Die „Solitüde“ war so etwas wie ein Arbeitspferd. Sie kam bei Wasserbauarbeiten, Ausbaggerungen, Sandspülarbeiten oder Bojenauslegungen zum Einsatz. Bei Stapelläufen der Flensburger Schiffbaugesellschaft wurde sie immer wieder angefordert. Bis 2006, als sie nach einem Getriebeschaden ausgemustert wurde. Die Zukunft war mehr als ungewiss, bis einige Zeitgenossen den historischen Wert dieser Barkasse erkannten. Sie wurde wieder ertüchtigt und Anfang 2010 unter Denkmalschutz gestellt. Im Zuge dieser Bemühungen gründete sich der „Verein zur Erhaltung der Solitüde“.
Geräuschvoll tuckert der 14 Meter lange „Oldie“ mit bis zu sieben Knoten durch den Hafen. Im trommelnden Techno-Takt treibt der Motor die Schiffsschrauben an. Der maritime Vertreter einer anderen Epoche macht Eindruck. „Das ist aber ein schönes Schiff“, meinen immer wieder Passanten. Oft auf Hochdeutsch, aber auch auf Sächsisch, Schwäbisch oder Pfälzisch. Unter den Mitgliedern ist die Freude groß, wenn in einem TV-Interview mit Minister Robert Habeck im Hintergrund die „Solitüde“ zu sehen ist.
Der Verein erhält viel Lob und ist auch als gemeinnützig anerkannt. Die „Solitüde“ firmiert allerdings nicht als Traditionsschiff. Das heißt: Es gibt keinen Publikumsverkehr. Dafür wären die Auflagen einfach zu hoch. Deshalb ist der Blickfang maximal mit 12 Personen unterwegs, und zwar nur in der Innenförde.
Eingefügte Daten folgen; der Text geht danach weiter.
(** * dmohadash: the ad-suggestions analysis job subsystem

    A shallow embedding of
    - [netlify/functions/ad-suggestions.js]: the negative-keyword normalizer
      ([combineNegativeKeywords]), the search-term classification engine
      ([analyzeSearchTermsForGaps]) and the two-tier job store
      ([saveJob] / [loadJob]);
    - [AdSuggestionsService] (the Angular client poller): [getSuggestions],
      [startPolling], [cancelPolling].

    Modelling conventions.
    - JS strings are [string]; [toLowerCase] lowers the ASCII letters and
      [trim] strips the ASCII white space characters.  The code's own are
      Unicode-aware; the two agree on ASCII text.
    - JS numbers that carry money or ratios are exact rationals [Q]
      (binary floating point is not modelled); click counts are [Z] and
      array lengths [nat].
    - A JS [Set] of strings is a [gset string]; the in-process [Map] of jobs
      is a [gmap string _].
    - [Array.prototype.sort] is a stable sort driven by the comparator.
    - The RxJS machinery of the poller is a transition system over the
      events the browser can deliver (timer ticks and HTTP completions). *)

From stdpp Require Import gmap strings.
From Stdlib Require Import QArith Qround ZArith Lia Lqa Bool Ascii String.
From Stdlib Require Import List Sorted Permutation.
Import ListNotations.

Open Scope string_scope.
Open Scope list_scope.
Open Scope Z_scope.

(** ** JavaScript string primitives *)

Module JsString.

Definition lower_ascii (c : ascii) : ascii :=
  let n := nat_of_ascii c in
  if ((65 <=? n) && (n <=? 90))%nat then ascii_of_nat (n + 32) else c.

(** [String.prototype.toLowerCase] *)
Fixpoint toLowerCase (s : string) : string :=
  match s with
  | EmptyString => EmptyString
  | String c s' => String (lower_ascii c) (toLowerCase s')
  end.

Definition is_white_space (c : ascii) : bool :=
  let n := nat_of_ascii c in
  ((9 <=? n) && (n <=? 13) || (n =? 32))%nat.

Fixpoint trimStart (s : string) : string :=
  match s with
  | EmptyString => EmptyString
  | String c s' => if is_white_space c then trimStart s' else s
  end.

Fixpoint trimEnd (s : string) : string :=
  match s with
  | EmptyString => EmptyString
  | String c s' =>
      match trimEnd s' with
      | EmptyString => if is_white_space c then EmptyString else String c EmptyString
      | t => String c t
      end
  end.

(** [String.prototype.trim] *)
Definition trim (s : string) : string := trimEnd (trimStart s).

(** [String.prototype.startsWith] *)
Fixpoint startsWith (s p : string) {struct p} : bool :=
  match p, s with
  | EmptyString, _ => true
  | String _ _, EmptyString => false
  | String a p', String b s' => Ascii.eqb a b && startsWith s' p'
  end.

(** [String.prototype.includes] *)
Fixpoint includes (s needle : string) : bool :=
  startsWith s needle ||
  match s with
  | EmptyString => false
  | String _ s' => includes s' needle
  end.

(** Truthiness of a possibly missing string: [undefined] and [''] are falsy. *)
Definition truthy (o : option string) : bool :=
  match o with
  | Some (String _ _) => true
  | _ => false
  end.

(** [o || ''] *)
Definition orEmpty (o : option string) : string :=
  match o with
  | Some s => s
  | None => EmptyString
  end.

End JsString.

Import JsString.

(** ** JavaScript number primitives (exact arithmetic) *)

Module JsNumber.

(** [Math.round]: to the nearest integer, halves towards plus infinity.
    Numbers are exact rationals here.  The code computes on doubles, so a
    quotient whose exact value lies on a half may reach [Math.round] just
    below it and fall the other way; what is stated about rounded values
    leaves the direction of an exact half open. *)
Definition Math_round (x : Q) : Z := Qfloor (x + (1 # 2)).

(** The idiom [Math.round(x * 100) / 100]. *)
Definition round_cents (x : Q) : Q := (inject_Z (Math_round (x * 100)) / 100)%Q.

(** [x > y] *)
Definition Qgt_bool (x y : Q) : bool := negb (Qle_bool x y).

End JsNumber.

Import JsNumber.

(** ** JavaScript array primitives *)

Module JsArray.

Section Sort.
Context {A : Type}.
Variable compareFn : A -> A -> Q.

(** [a] stays in front of [b] unless the comparator is positive. *)
Definition keeps_before (a b : A) : bool := Qle_bool (compareFn a b) 0.

Fixpoint sort_insert (x : A) (l : list A) : list A :=
  match l with
  | [] => [x]
  | y :: l' => if keeps_before x y then x :: y :: l' else y :: sort_insert x l'
  end.

(** [Array.prototype.sort(compareFn)]: stable, so an element moves
    behind a later one only when the comparator asks for it. *)
Fixpoint sort (l : list A) : list A :=
  match l with
  | [] => []
  | x :: l' => sort_insert x (sort l')
  end.
End Sort.

(** [Array.prototype.slice(0, n)] *)
Definition slice0 {A : Type} (n : nat) (l : list A) : list A := firstn n l.

End JsArray.

Import JsArray.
Ochseninseln und Holnis bilden die Grenze. Diese Beschränkungen haben aber durchaus ihren Charme, wie von der Runde in der hinteren Kajüte zu erfahren ist: „Die Solitüde ist in Flensburg das einzige historische Schiff, das von seinen Mitgliedern gefahren wird.“ Acht der zwölf Mitglieder besitzen den nötigen Sportboot-Führerschein. Ein Kalender erfasst die Reservierungen. Ein bis zwei Mal die Woche tuckert die „Solitüde“ los. Als Besatzung genügen ein Kapitän („Wer gerade möchte“) und ein Matrose.
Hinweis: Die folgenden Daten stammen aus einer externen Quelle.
(** X12: for a timeframe of at least one minute, the window a timestamp
    falls in starts at or before it and ends after it, and the start of
    a window lies in that same window. *)
Theorem window_start_bounds (N ts : Z) :
  (0 < N)%Z ->
  (get_window_start N ts <= ts < get_window_start N ts + N)%Z /\
  get_window_start N (get_window_start N ts) = get_window_start N ts.
Proof.
  intros HN. unfold get_window_start, minute.
  set (m := (ts mod 60)%Z).
  assert (Hm : (0 <= m < 60)%Z) by (apply Z.mod_pos_bound; lia).
  pose proof (Z.div_mod m N ltac:(lia)) as Hd.
  pose proof (Z.mod_pos_bound m N HN) as Hr.
  assert (Hts : ts = (60 * (ts / 60) + m)%Z) by (apply Z.div_mod; lia).
  split; [lia|].
  assert (Hk : ((ts - m + m / N * N) mod 60 = m / N * N)%Z).
  { replace (ts - m + m / N * N)%Z with (m / N * N + ts / 60 * 60)%Z by lia.
    rewrite Z_mod_plus_full. apply Z.mod_small.
    assert (0 <= m / N)%Z by (apply Z.div_pos; lia). nia. }
  rewrite Hk, Z.div_mul by lia. lia.
Qed.

Lemma window_start_bounds_witness :
  (get_window_start 5 (at1400 37) <= at1400 37 < get_window_start 5 (at1400 37) + 5)%Z /\
  get_window_start 5 (get_window_start 5 (at1400 37)) = get_window_start 5 (at1400 37).
Proof. apply window_start_bounds. lia. Defined.

Lemma last_In_cons (b0 : Bar) (rest : list Bar) : In (List.last (b0 :: rest) b0) (b0 :: rest).
Proof.
  generalize b0 at 2. revert b0.
  induction rest as [|b rest IH]; intros b0 d; [left; reflexivity|].
  right. change (List.last (b0 :: b :: rest) d) with (List.last (b :: rest) d). apply IH.
Qed.

(** X13: aggregating bars whose open and close lie between their low and
    high gives a bar whose open and close lie between its low and high. *)
Theorem aggregate_well_formed (b0 : Bar) (rest : list Bar) (ws : Z) :
  Forall bar_ok (b0 :: rest) -> bar_ok (aggregate b0 rest ws).
Proof.
  intros Hall. rewrite List.Forall_forall in Hall.
  destruct (aggregate_fields b0 rest ws) as (_ & Ho & Hc & Hh & _ & Hl & _).
  assert (H0 : In b0 (b0 :: rest)) by (left; reflexivity).
  pose proof (last_In_cons b0 rest) as HL.
  destruct (Hall b0 H0) as [[O1 O2] _].
  destruct (Hall _ HL) as [_ [C1 C2]].
  pose proof (Hh _ H0). pose proof (Hl _ H0). pose proof (Hh _ HL). pose proof (Hl _ HL).
  unfold bar_ok. rewrite Ho, Hc. lra.
Qed.

Lemma aggregate_well_formed_witness :
  let bs := [mbar 30 10 12 9 11 100; mbar 31 11 13 10 12 50] in
  Forall bar_ok bs /\ bar_ok (aggregate (mbar 30 10 12 9 11 100) [mbar 31 11 13 10 12 50] (at1400 30)).
Proof.
  assert (H : Forall bar_ok [mbar 30 10 12 9 11 100; mbar 31 11 13 10 12 50]).
  { repeat constructor; unfold bar_ok; simpl; lra. }
  split; [exact H|]. exact (aggregate_well_formed _ _ (at1400 30) H).
Defined.

End AggregatorExtra.


Module FlushExtra.
Import Aggregator AggregatorInv AggregatorProofs.

Lemma flat_map_ext_in {A B : Type} (f g : A -> list B) (l : list A) :
  (forall a, In a l -> f a = g a) -> flat_map f l = flat_map g l.
Proof.
  induction l as [|a l IH]; intros H; simpl; [reflexivity|].
  rewrite (H a (or_introl eq_refl)), IH; [reflexivity|]. intros x Hx. apply H. right. exact Hx.
Qed.

Lemma flush_fold (ts : list string) (bs : Buffers) (out : list (string * Bar)) :
  let r := fold_left flush_step ts (bs, out) in
  (forall k, fst r !! k =
     if bool_decide (k ∈ ts) then (fun b => mkBuf (window_start b) []) <$> bs !! k
     else bs !! k) /\
  d_keys (fst r) = d_keys bs /\
  (NoDup ts -> snd r = out ++ flat_map (fun t => match bs !! t with
                                                 | Some b => emit_buf t b
                                                 | None => [] end) ts).
Proof.
  revert bs out. induction ts as [|t ts IH]; intros bs out; cbn [fold_left].
  { split; [intros k; reflexivity|]. split; [reflexivity|].
    intros _; simpl; rewrite app_nil_r; reflexivity. }
  set (clr := fun b : Buf => mkBuf (window_start b) []).
  (* one step of the loop *)
  assert (Hstep : exists bs1 out1,
    flush_step (bs, out) t = (bs1, out1) /\
    (forall k, bs1 !! k = if decide (k = t) then clr <$> bs !! k else bs !! k) /\
    d_keys bs1 = d_keys bs /\
    out1 = out ++ match bs !! t with Some b => emit_buf t b | None => [] end).
  { unfold flush_step. destruct (bs !! t) as [b|] eqn:E.
    - destruct (bars b) as [|b1 bl] eqn:Eb.
      + exists bs, out. split; [reflexivity|]. split; [|split; [reflexivity|]].
        * intros k. case_decide; [subst k; rewrite E; simpl; unfold clr;
            destruct b; simpl in Eb; subst; reflexivity | reflexivity].
        * unfold emit_buf. rewrite Eb, app_nil_r. reflexivity.
      + eexists _, _. split; [reflexivity|]. split; [|split; [|reflexivity]].
        * intros k. case_decide.
          -- subst k. rewrite dict_lookup_insert_eq, E. reflexivity.
          -- rewrite dict_lookup_insert_ne by congruence. reflexivity.
        * apply dict_keys_insert_present. rewrite E. eexists; reflexivity.
    - exists bs, out. split; [reflexivity|]. split; [|split; [reflexivity|]].
      + intros k. case_decide; [subst k; rewrite E; reflexivity | reflexivity].
      + rewrite app_nil_r. reflexivity. }
  destruct Hstep as (bs1 & out1 & Hf & Hl & Hk & Ho).
  rewrite Hf.
  destruct (IH bs1 out1) as (IH1 & IH2 & IH3). split; [|split].
  - intros k. rewrite IH1, Hl.
    destruct (decide (k = t)) as [->|Hne].
    + rewrite (bool_decide_eq_true_2 (t ∈ t :: ts)) by (left; reflexivity).
      destruct (bool_decide (t ∈ ts)); [|reflexivity].
      destruct (bs !! t); reflexivity.
    + rewrite (bool_decide_ext (k ∈ t :: ts) (k ∈ ts)); [reflexivity|].
      rewrite elem_of_cons. tauto.
  - rewrite IH2. exact Hk.
  - intros Hnd. inversion Hnd as [|? ? Hnin Hnd']; subst.
    rewrite IH3 by exact Hnd'. simpl. rewrite <- app_assoc. f_equal. f_equal.
    apply flat_map_ext_in. intros a Ha. rewrite Hl.
    destruct (decide (a = t)) as [->|]; [|reflexivity].
    exfalso. apply Hnin. apply list_elem_of_In. exact Ha.
Qed.

Lemma flush_fold_wf (ts : list string) (bs : Buffers) (out : list (string * Bar)) :
  dict_wf bs -> dict_wf (fold_left flush_step ts (bs, out)).1.
Proof.
  revert bs out. induction ts as [|t ts IH]; intros bs out Hwf; cbn [fold_left]; [exact Hwf|].
  unfold flush_step at 2. destruct (bs !! t) as [b|]; [destruct (bars b)|];
    apply IH; try apply dict_wf_insert; exact Hwf.
Qed.

Lemma run_wf (N : Z) (es : list Event) (bufs : Buffers) :
  dict_wf bufs -> dict_wf (fst (run N bufs es)).
Proof.
  revert bufs. induction es as [|e es IH]; intros bufs Hwf; [exact Hwf|].
  cbn [run].
  assert (Hs : dict_wf (fst (step N bufs e))).
  { destruct e as [t b | tk]; simpl step.
    - unfold on_minute_bar. destruct (Z.eqb N 1); [exact Hwf|]. cbv zeta.
      destruct (Z.eqb _ (window_start _)); destruct (Z.leb _ _);
        cbn [fst]; apply dict_wf_insert; exact Hwf.
    - unfold flush. apply flush_fold_wf. exact Hwf. }
  destruct (step N bufs e) as [b1 o1]. cbn [fst] in Hs.
  specialize (IH b1 Hs). destruct (run N b1 es) as [b2 o2]. exact IH.
Qed.

(** X14: after any run of the aggregator from empty buffers, [flush()]
    with no ticker empties the bar list of every buffer and keeps its
    window start and the dict's key order, and it hands to the callback
    the aggregate of every buffer that holds bars, ticker by ticker in the
    order of [self._buffers.keys()], the order in which the tickers'
    buffers were created. *)
Theorem flush_all (N : Z) (es : list Event) :
  let bufs := fst (run N ∅ es) in
  fst (flush bufs None) = (fun b => mkBuf (window_start b) []) <$> bufs /\
  snd (flush bufs None) =
    flat_map (fun k => match bufs !! k with Some b => emit_buf k b | None => [] end)
             (d_keys bufs).
Proof.
  intros bufs.
  assert (Hwf : dict_wf bufs) by (apply run_wf, dict_wf_empty).
  destruct Hwf as [Hnd Hin].
  unfold flush.
  destruct (flush_fold (d_keys bufs) bufs []) as (H1 & H2 & H3).
  split.
  - apply dict_eq; [|exact H2].
    intros k. rewrite H1, dict_lookup_fmap.
    case_bool_decide as Hk; [reflexivity|].
    destruct (bufs !! k) as [b|] eqn:E; [|reflexivity].
    exfalso. apply Hk, Hin. exists b. exact E.
  - rewrite H3 by exact Hnd. reflexivity.
Qed.

(** X15: [flush(t)] for one (non-empty) ticker empties that ticker's bar
    list, keeping its window start, leaves every other buffer as it was,
    and hands to the callback at most the one aggregate of that ticker's
    buffer. *)
Theorem flush_one (bufs : Buffers) (t : string) :
  t <> "" ->
  fst (flush bufs (Some t)) = alter (fun b => mkBuf (window_start b) []) t bufs /\
  snd (flush bufs (Some t)) = match bufs !! t with Some b => emit_buf t b | None => [] end.
Proof.
  intros Ht. unfold flush.
  assert (E : streq t "" = false) by (destruct (streq t "") eqn:E; [apply streq_iff in E; contradiction | reflexivity]).
  rewrite E.
  destruct (flush_fold [t] bufs []) as (H1 & H2 & H3).
  split.
  - apply dict_eq; [|exact H2].
    intros k. rewrite H1, dict_lookup_alter.
    destruct (decide (t = k)) as [<-|Hne].
    + rewrite bool_decide_eq_true_2 by (apply list_elem_of_singleton; reflexivity). reflexivity.
    + rewrite bool_decide_eq_false_2; [reflexivity|].
      rewrite list_elem_of_singleton. congruence.
  - rewrite H3 by (constructor; [apply not_elem_of_nil | constructor]).
    simpl. rewrite app_nil_r. reflexivity.
Qed.

Lemma flush_one_witness :
  let bufs : Buffers := <["MSTR" := mkBuf (at1400 30) [mbar 30 10 12 9 11 100]]> ∅ in
  "MSTR" <> "" /\
  fst (flush bufs (Some "MSTR")) = alter (fun b => mkBuf (window_start b) []) "MSTR" bufs /\
  snd (flush bufs (Some "MSTR")) =
    match bufs !! "MSTR" with Some b => emit_buf "MSTR" b | None => [] end.
Proof. split; [discriminate|]. apply flush_one. discriminate. Defined.

Lemma emit_buf_for (t : string) (buf : Buf) :
  Forall (fun p => p.1 = t) (emit_buf t buf) /\ (length (emit_buf t buf) <= 1)%nat.
Proof.
  unfold emit_buf. destruct (bars buf); simpl; split; auto.
Qed.

(** X16: [on_minute_bar] touches no buffer but the bar's own ticker's,
    and hands to the callback at most two bars, all for that ticker (the
    previous window's when the bar opens a new window, and the new
    window's when the bar is its last minute). *)
Theorem on_minute_bar_local (N : Z) (bufs : Buffers) (t : string) (b : Bar) :
  (forall k, k <> t -> (on_minute_bar N bufs t b).1 !! k = bufs !! k) /\
  Forall (fun p => p.1 = t) (on_minute_bar N bufs t b).2 /\
  (length (on_minute_bar N bufs t b).2 <= 2)%nat.
Proof.
  unfold on_minute_bar. destruct (Z.eqb N 1).
  { simpl. split; [reflexivity|]. split; [constructor; [reflexivity | constructor] | lia]. }
  cbv zeta.
  match goal with
  | |- context [if Z.eqb ?a (window_start ?bf) then _ else _] =>
      set (buf := bf); destruct (Z.eqb a (window_start buf))
  end.
  all: match goal with
  | |- context [if Z.leb ?a ?c then _ else _] => destruct (Z.leb a c)
  end; simpl.
  all: repeat match goal with
  | |- context [emit_buf ?tk ?x] =>
      let F := fresh "F" in let L := fresh "L" in
      destruct (emit_buf_for tk x) as [F L]; revert F L; generalize (emit_buf tk x); intros
  end.
  all: split; [intros k Hk; rewrite dict_lookup_insert_ne by congruence; reflexivity|].
  all: rewrite ?length_app; split; [rewrite ?Forall_app; tauto || auto | lia].
Qed.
Meistens ist aber eine etwas größere Gruppe an Bord. Und in diesem Jahr soll die Barkasse häufiger als sonst ablegen. Zur Würdigung ihres runden Alters von 80 Jahren. Eine Geburtstagsfeier wird es aber nicht geben. „Wir kennen nicht den Tag der Indienststellung, sondern nur das Baujahr“, erklärt Kassenführer Gerhard Beirer. Während der Rum-Regatta war die „Solitüde“ mehrfach unterwegs, tummelte sich unter den Seglern. Häufiger werden Gäste und Sponsoren an Bord kommen. Auch jetzt zu Sommerbeginn, wenn das maritime Kulturfest „Ahoi“ den Flensburger Hafen erfasst. Und im September ist der Tag des Denkmals.
Das soll Aufmerksamkeit bringen für die „Solitüde“ – und letztendlich auch Spenden. Denn die Mitgliedsbeiträge des Vereins reichen bei Weitem nicht aus, um das schwimmende Denkmal zu unterhalten. Auf 5000 bis 6000 Euro beziffert der Vorsitzende Rüdiger Steinberg die jährlichen Betriebskosten. Und alle paar Jahre muss die Barkasse für eine paar Tage zur Werft. Dann kommen fünfstellige Summen zusammen, wenn zentimeterdicke Muschelschichten entfernt, Sandstrahler eingesetzt und Anstriche erneuert werden müssen.